_Problem statement_. Whenever a line in this data holds the word "calls", report that line in full.

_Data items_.

(** The buffered commits, in the order of the firehose; the repository's row and the
    error, as in [applyCommit]. *)
Fixpoint drain_items (r : ATProtoRepo) (items : list ATProtoCommitBufferItem) : M (ATProtoRepo * option string) :=
  match items with
  | [] => mret (r, None)
  | item :: items =>
      match env_unmarshal env (RawEventJSON item) with
      | Ok evt =>
          '(r, err) ← applyCommit r evt true;
          match err with Some e => mret (r, Some e) | None => drain_items r items end
      | Err e => mret (r, Some ("decode buffered commit " +:+ item_DID item +:+ "/" +:+ item_Rev item +:+ ": " +:+ e))
      | Panic => mlift Panic
      end
  end.
Definition drainBufferedCommits (r : ATProtoRepo) : M (ATProtoRepo * option string) :=
  items ← mtry (query (ListATProtoCommitBufferItems (DID r) (Generation r)));
  match items with
  | Ok items =>
      '(r, err) ← drain_items r items;
      match err with
      | Some e => mret (r, Some e)
      | None => deleted ← mtry (update (λ _, DeleteATProtoCommitBufferItems (DID r) (Generation r))); mret (r, failure deleted)
      end
  | Err e => mret (r, Some e)
  | Panic => mlift Panic
  end.

(** The first half of [runBackfill]: the row is read and marked. *)
Definition backfill_start (did : string) : M (option ATProtoRepo) :=
  repoInfo ← query (GetATProtoRepo did);
  match repoInfo with
  | None => mret None
  | Some r =>
      if negb (Tracking r) then mret None
      else
        let r := with_error "" (with_sync StateBackfilling r) in
        _ ← db_UpsertATProtoRepo r;
        mret (Some r)
  end.

(** The network: the host, the download, the snapshot. *)
Definition resolve_host (did : string) : M (option (result string)) := λ w,
  match env_resolver env, env_fetcher env with
  | Some resolve, Some _ => (Ok (Some (resolve (calls w) did)), count_call w)
  | _, _ => (Ok None, w)
  end.
Definition fetch_repo (endpoint did : string) : M (result string) := λ w,
  match env_fetcher env with
  | Some fetch => (Ok (fetch (calls w) endpoint did), count_call w)
  | None => (Ok Panic, w)
  end.

(** A record of the snapshot; the second component is the last cursor. *)
Definition backfill_record (r : ATProtoRepo) (snapshot : Repo) (path : string) (_ : string) : Prelude.M (IndexWorld * Z) unit :=
  found ← mlift (recordFromRepoPath snapshot (DID r) path (Rev (commit snapshot)) None false);
  match found with
  | None => mret tt
  | Some (record, event) => c ← on_fst (publish_change record event); mmodify (λ w, (w.1, c))
  end.

Definition backfill_records (r : ATProtoRepo) (snapshot : Repo) : M Z := λ w,
  match ForEach snapshot "" (backfill_record r snapshot) (w, 0) with
  | (Ok _, (w', c)) => (Ok c, w')
  | (Err e, (w', _)) => (Err e, w')
  | (Panic, (w', _)) => (Panic, w')
  end.

(** What the row becomes when the snapshot is complete. *)
Definition backfilled (snapshot : Repo) (t lastCursor : Z) (r : ATProtoRepo) : ATProtoRepo :=
  let r := with_backfilled (Some t) (with_snapshot (Rev (commit snapshot)) (Data (commit snapshot)) (with_sync StateSynced r)) in
  if bool_decide (lastCursor > 0) then with_cursor (Some lastCursor) r else r.

(** The records of a snapshot, the buffered commits and the final row. *)
Definition backfill_snapshot (r : ATProtoRepo) (snapshot : Repo) : M unit :=
  walked ← mtry (backfill_records r snapshot);
  match walked with
  | Ok lastCursor =>
      '(r, err) ← drainBufferedCommits r;
      match err with
      | Some e => failRepo r e
      | None => t ← now; db_UpsertATProtoRepo (backfilled snapshot t lastCursor r)
      end
  | Err e => failRepo r e
  | Panic => mlift Panic
  end.

(** The second half of [runBackfill], with the row its first half read. *)
Definition backfill_finish (r : ATProtoRepo) : M unit :=
  host ← resolve_host (DID r);
  match host with
  | None => failRepo r "backfill resolver/fetcher not configured"
  | Some (Err e) => failRepo r e
  | Some Panic => mlift Panic
  | Some (Ok endpoint) =>
      let r := with_pds endpoint r in
      car ← fetch_repo endpoint (DID r);
      match car with
      | Err e => failRepo r e
      | Panic => mlift Panic
      | Ok carBytes =>
          match ReadRepoFromCar carBytes with
          | Err e => failRepo r e
          | Panic => mlift Panic
          | Ok snapshot => backfill_snapshot r snapshot
          end
      end
  end.

Definition runBackfill (did : string) : M unit :=
  started ← backfill_start did;
  match started with None => mret tt | Some r => backfill_finish r end.

(** One turn of [runWorker]: the error is only logged. *)
Definition worker_turn : M unit := λ w,
  match queue w with
  | [] => (Ok tt, w)
  | did :: rest => (_ ← dequeue did; _ ← mtry (runBackfill did); mret tt) (set_queue (queued w) rest w)
  end.
End Service.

_Exercise answer_.
  | Some resolve, Some _ => (Ok (Some (resolve (calls w) did)), count_call w)
  | Some fetch => (Ok (fetch (calls w) endpoint did), count_call w)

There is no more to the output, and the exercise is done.